July_AI Chip Topics|AI Inference Chip Trend Analysis by the Edge of Hundreds of Controversies(Up)
As mentioned earlier, if AI agents are to be popularized on a large scale in the future, it is not enough to rely on "large-scale models" alone, and it is necessary to integrate computing capabilities at different levels, such as the cloud, edge, and endpoints, etc. Once LLMs are uploaded to the network, the cost of inference often exceeds the cost of training, and the scale of inference in a single day may be as high as hundreds of millions of tokens, and the computational efficiency and power consumption of chips will be magnified and examined at that time. Taking NVIDIA's Blackwell as an example, it is claimed that it can reduce the energy consumption and OPEX of LLM inference by 25 times, which highlights the importance of specialized hardware (e.g., GPUs, ASICs) in the inference scenario. In addition, cloud inference requires milliseconds of response latency, while edge devices are challenged by power consumption and thermal constraints.
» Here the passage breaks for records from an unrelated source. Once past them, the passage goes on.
(* ===== verification/Prelude.v ===== *)
(** A verification of programs of Linux-Programming: exercises and homework of
    a course on system programming in C (homework/, quiz/), and the programs
    and the library of "The Linux Programming Interface" they build on
    (tlpi-book/).

    * How C is modelled

    Prelude.v (this file) has C strings (lists of [ascii], without their
    terminator), machine integers (integers, wrapped where the code's types
    wrap), printf's numbers, and the tactics used throughout.

    Sys.v has processes.  A program is a function in the monad [M S]: [S] is
    the type of its static variables, and with them go [errno] and the trace of
    what the process did.  A program meets the kernel only by system calls
    ([sys]); what they reply is an argument, the class [os], any function of
    the history and the call.  A theorem over all [os] is thus a theorem over
    all behaviours of the system, of other processes and of the user; a
    hypothesis on [os] states what a manual page promises.  A run returns
    ([Ret]), stops ([Stop]: exit, abort, exec, a signal, or [Undefined] where
    the C standard leaves the behaviour open), or runs out of fuel ([NoFuel]).
    [wp m Q E s] is total correctness: [m] returns and [Q] holds, or stops and
    [E] holds; so a theorem with [wp] also says that the program ends.  [wlp]
    is for servers, which do not end: it asks for an invariant whenever the
    fuel runs out, however much there was.

    Loops of C are [loop] with fuel.  Where a theorem has the fuel as an
    argument it names the bound that suffices (the length of the text, the
    number of chunks, of interruptions, of turns asked for), and [loop_more_fuel]
    says that more fuel changes nothing.  Theorems with [wlp] hold for every
    fuel.

    Programs that run concurrently on shared state (PidFile.v, SvshmXfr.v,
    Monitor.v, Broadcast.v, Threads.v, Sync.v, Sigs.v, Barrier.v) are transition
    systems: an executable step function per process or thread with a program
    counter, a step relation that interleaves them (and, where the program has
    handlers, delivers signals between any two steps), invariants by induction
    over reachable states, and a measure or a next step where they must end.

    * The parts

    The library, tlpi-book/lib:
    - Rdwrn.v: [readn], [writen] (rdwrn.c);
    - ReadLine.v: [readLine] (read_line.c), [readLineBuf] (read_line_buf.c);
    - ErrorFns.v: [errMsg], [errExit], [fatal], ... (error_functions.c);
    - GetNum.v: [getInt], [getLong] (get_num.c), over strtol(3);
    - Printing.v: the text of permissions, wait statuses, signal sets and
      limits, and times from their text (file_perms.c, print_wait_status.c,
      signal_functions.c, print_rlimit.c, itimerspec_from_str.c);
    - Sockets.v: [inetConnect], [inetListen], [unixConnect], ...
      (inet_sockets.c, unix_sockets.c);
    - BinarySems.v: [reserveSem], [waitForEventFlag], ... (binary_sems.c,
      event_flags.c);
    - PidFile.v: [lockRegion], [createPidFile], ... (region_locking.c,
      create_pid_file.c);
    - Daemon.v: [becomeDaemon] (become_daemon.c);
    - Cmsg.v: descriptors and credentials in control messages
      (sockets/scm_functions.c), for the programs of Scm.v.

    Programs of the book:
    - Copy.v, SeekIo.v, Attrs.v, Locking.v: copy.c and the transfers of
      sockets/us_xfr*.c, fileio/seek_io.c, files/chiflag.c, filelock/
      i_fcntl_locking.c;
    - Environ.v, UserExe.v, TtyName.v: proc/setenv.c, the processes of a user
      (sysinfo/procfs_user_exe.c), tty/ttyname.c;
    - Procexec.v: procexec/execlp.c, system.c, simple_system.c, and popen of
      homework/hw6;
    - Clone.v: procexec/demo_clone.c;
    - Sigs.v: signals/sig_speed_sigsuspend.c, the System V signal functions,
      and homework/hw7;
    - Threads.v, Sync.v, Barrier.v: threads/, the counters with and without a
      mutex, the producers and the consumer, one-time initialisation, joining,
      the barrier, with the hand-over of quiz4;
    - Seqnum.v: the servers of sequence numbers and their clients
      (sockets/is_seqnum_sv.c, is_seqnum_cl.c; pipes/fifo_seqnum_server.c,
      fifo_seqnum_client.c);
    - Echo.v, CaseChange.v, Scm.v: the echo service over TCP and UDP, the
      servers and filters that change case, the programs that pass descriptors
      and credentials (sockets/, pipes/);
    - Pty.v: pty/, with tty_functions.c, pty_fork.c and pty_master_open.c of lib/;
    - Bpf.v, Seccomp.v, SeccompTools.v, SeccompNotify.v: the programs of
      seccomp/.  Bpf.v gives the machine that runs classic BPF, the filters and
      their policies; the other files are the programs that install them, dump
      and load them, and the tracer that answers for a process;
    - Epoll.v, EpollFork.v, SelectMq.v: altio/epoll_input.c, epoll_flags_fork.c
      and select_mq.c;
    - SvshmXfr.v: the reader and the writer of svshm/;
    - SvmsgFile.v: the file server and its client over message queues
      (svmsg/svmsg_file_server.c, svmsg_file_client.c);
    - SemOps.v: svsem/svsem_op.c and lib/curr_time.c;
    - AclText.v, Acl.v: acl/acl_update.c and acl_view.c, over a library of
      access control lists of which what its manual pages promise is assumed;
    - Getopt.v, Userns.v, SimpleInit.v, NsCapable.v: getopt(3), and the programs of
      namespaces/ that start a command in a new user namespace
      (userns_child_exec.c, userns_functions.c), that serve as the init of a
      PID namespace (simple_init.c) and that tell what a process may do in a
      namespace (ns_capable.c);
    - InotifyCache.v, InotifyTree.v, InotifyEvents.v, InotifyMain.v:
      inotify/inotify_dtree.c, which keeps a cache of the watched directories
      of whole trees in step with what happens to them.

    Homework and quizzes:
    - Shell.v, ShellRun.v: the shell of homework/hw5/5-2, its parser, built-in
      commands, redirections, pipelines and main loop;
    - Dict.v, DictLookup.v, DictNet.v: the dictionary of homework/hw5/5-3 and
      homework/hw11, one main program over six versions of lookup (files,
      binary search, Unix, Internet and datagram sockets) and the servers;
    - Copy.v, Tail.v: cp and tee of hw1, tail of hw2;
    - ProcFs.v, ProcTree.v: hw4, walks of /proc: the processes of a user, those
      that have a file open, and the tree of all;
    - Pipes.v, Queues.v, MapFiles.v: hw6 6-1 and hw8 44-7, the adding servers of
      hw8 46-2 and hw9 52-3, the mapped files of hw9 49-1 and quiz1;
    - Broadcast.v: hw10, a broadcast through shared memory and signals;
    - Watcher.v: hw12, a watch on a tree of directories;
    - ErrorDetect.v, Monitor.v, Coprocess.v: quiz2, the stack shared by
      processes of quiz3, the coprocess that adds of quiz5.

    Definitions have the names of the C functions; where a function is cut into
    several definitions, or several programs have a function of one name, each
    definition says what it stands for.

    * What is shown

    - Library functions do what their comments say, over descriptors that give
      or take any number of bytes at a time and calls that are interrupted:
      [Rdwrn.readn_correct], [Rdwrn.writen_correct], [ReadLine.readLine_correct],
      [ReadLine.readLineBuf_correct], [BinarySems.reserveSem_correct]; numbers
      are accepted exactly when they are in range ([GetNum.getInt_correct],
      [GetNum.getLong_roundtrip]); errors are reported and descriptors given
      back on every path ([ErrorFns.error_exits_correct],
      [Sockets.inetConnect_correct], [Sockets.inetPassiveSocket_correct],
      [Sockets.unix_sockets_correct]); of any number of processes one at most
      holds a PID file ([PidFile.createPidFile_exclusive]); what comes out of
      becomeDaemon is a daemon ([Daemon.becomeDaemon_correct]).
    - Files: copies are whole or fail ([Copy.copy_programs_correct],
      [MapFiles.cp_correct], [MapFiles.quiz1_correct]), a session of seek_io is
      one on a file with an offset ([SeekIo.seek_io_refines]), tail prints the
      last lines ([Tail.tail_correct]), chiflag sets the flags it is asked to
      ([Attrs.chiflag_correct]), and the lock tester asks for the locks it is
      told to ([Locking.locking_correct]).
    - The environment is a map ([Environ.setenv_correct]); execlp searches PATH
      ([Procexec.execlp_correct]); system and popen give their child the
      signals and descriptors it should have, and wait for it
      ([Procexec.system_correct], [Procexec.popen_main_correct]).
    - /proc and /dev: which processes are listed and how they hang together
      ([ProcFs.user_process_correct], [ProcFs.get_all_correct],
      [ProcTree.sortNode_correct], [UserExe.user_exe_correct]), the name of a
      terminal ([TtyName.ttyname_correct]), the sessions on pseudoterminals
      ([Pty.terminal_programs_correct]).
    - Access control lists: the text of entries is read as the usage says
      ([AclText.parseACL_correct]), and each entry updates the list of each file
      as a map ([Acl.acl_update_correct]).
    - Servers: what they grant or answer over any sequence of clients, requests
      and failures ([Seqnum.is_seqnum_sv_correct], [Seqnum.fifo_server_correct],
      [DictNet.stream_servers_correct], [DictNet.udp_server_correct],
      [Echo.echo_servers_correct], [SvmsgFile.file_server_correct],
      [Queues.servers_add], [Pipes.nonblocking_server_correct]), and clients
      ([Seqnum.fifo_client_correct]); what goes through them arrives whole
      ([Echo.echo_roundtrip], [SvmsgFile.file_transfer_correct],
      [Scm.scm_multi_transfer]), or in upper case
      ([CaseChange.change_case_correct], [Pipes.to_upper_correct]); the
      coprocess adds ([Coprocess.quiz5_sums]).
    - Namespaces: the options are taken as the usage says
      ([Userns.parse_command_options_correct]), and the child runs its command
      only after its parent has written the maps
      ([Userns.userns_child_exec_correct]); init reaps every child that has
      changed state, and runs each command of its input in a child
      ([SimpleInit.child_handler_correct], [SimpleInit.run_child_correct],
      [SimpleInit.init_session_correct]); the verdict on a process and a
      namespace is that of user_namespaces(7) ([NsCapable.ns_capable_correct]);
      what clone shares is reported ([Clone.demo_clone_correct]).
    - Waiting for several files: everything that each gives is read, in order,
      and each is closed once ([Epoll.epoll_input_correct]); the FIFO is
      registered once, with the flags asked for
      ([EpollFork.epoll_flags_fork_correct]); messages come through the pipe
      whole ([SelectMq.select_mq_correct], [SelectMq.child_copies]).
    - The versions of the dictionary are implementations of one interface,
      [Dict.Dictionary]; the main program is proved against it, so over a
      server it prints what it prints over the file ([DictNet.versions_agree],
      [DictLookup.lookup5_main_correct]); what convert.c writes is found again
      ([DictLookup.convert_lookup1_roundtrip]).
    - Concurrency: the monitor refines a stack and never blocks inside
      ([Monitor.monitor_correct]), the program around it ends exactly when its
      operations are possible ([Monitor.process_main_correct]); the transfer
      through shared memory loses nothing and does not deadlock
      ([SvshmXfr.transfer_safe], [SvshmXfr.transfer_live]); no unit and no
      wake-up is lost between producers and consumer
      ([Threads.Units.prod_correct]), and the counter under a mutex counts
      everything ([Threads.Incr.thread_incr_correct]); [Sync.Once.once_correct],
      [Sync.Reaper.multijoin_correct], [Sync.Handoff.handoff_correct],
      [Barrier.barrier_correct]; signals: [Broadcast.broadcast_correct],
      [Sigs.Speed.exchange_correct], [Sigs.SystemV.systemV_correct],
      [ErrorDetect.error_detect_correct].
    - The operations on a semaphore set are those their text denotes
      ([SemOps.parseOps_roundtrip], [SemOps.svsem_op_correct]).
    - Filters decide every system call as their policy says
      ([Bpf.control_open_correct] and the like), and the programs that run under
      them do what their output claims ([Seccomp.control_open_main_correct],
      [Seccomp.arg64_main_correct], [Seccomp.multiarch_main_correct],
      [SeccompNotify.tracer_correct], [SeccompTools.dump_launch_roundtrip]).
    - The shell: a command line is split into its words
      ([Shell.parse_correct]); every process of a pipeline has its ends of the
      pipes and no other ([ShellRun.pipe_and_exec_correct]);
      [ShellRun.run_command_correct], [Shell.bi_pwd_correct].
    - The watch cache is a finite map, each operation and each event acts on it
      as specified, and the cache stays well formed through any events, commands
      and failures (the Inotify theorems, [InotifyMain.main_invariant]); the
      watch of hw12 follows the directories that come and go
      ([Watcher.watch_correct]).

    What modelling showed to be wrong in the code is kept as examples and in
    theorems that state what happens instead: a definition taken for the sign
    of absence ([DictNet.sentinel_not_found]), a lost wake-up of the monitor
    ([Monitor.wakeup_lost]), a miss that closes the dictionary
    ([DictLookup.lookup1_closed]), and others.

    * What is not modelled

    - The rest of tlpi-book/: programs that make one call after the other and
      print the results (filesys, memalloc, mmap, procpri, psem, pshm, timers,
      ...); those that print tables of processes, limits or records; those that
      only call libraries that are not part of the repository (cap,
      libseccomp); programs whose outcome is left open on purpose (races after
      fork, longjmp into a frame that is gone).
    - Copies: the directories of tlpi-book/ and homework/ contain copies of
      tlpi-book/lib and of programs of the book; one of each is modelled.  The
      templates of the homework, with blanks to fill in, are not.
    - Signal handlers that interrupt a program between two statements, except
      in the files on signals and processes named above, and as EINTR replies
      elsewhere (so quiz1/modify.c, whose outcome depends on where its handler
      runs, is left out); buffering by stdio, except as the order of output.
    - Allocation of strings and of nodes is taken to succeed where the code does
      not look at the result; the pthread calls that the threads make on
      mutexes and conditions are taken to succeed.
    - Generated code: ename.c.inc is a parameter of [os]. *)
From stdpp Require Export base tactics list numbers strings gmap.
From Stdlib Require Export ZArith Lia Ascii.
In summary, I believe that the two most critical challenges in today's inference technology are as follows, and will be the deciding factors in the competition for inference chips:
Challenge1: Throughput(Throughput) and Data Delay(Latency)balance optimization
Challenge2: Prefill(Prefill)Stage and decode(Decode)Stage specialization
Throughput in the first point refers to the amount of time a system can accomplish in a single hour.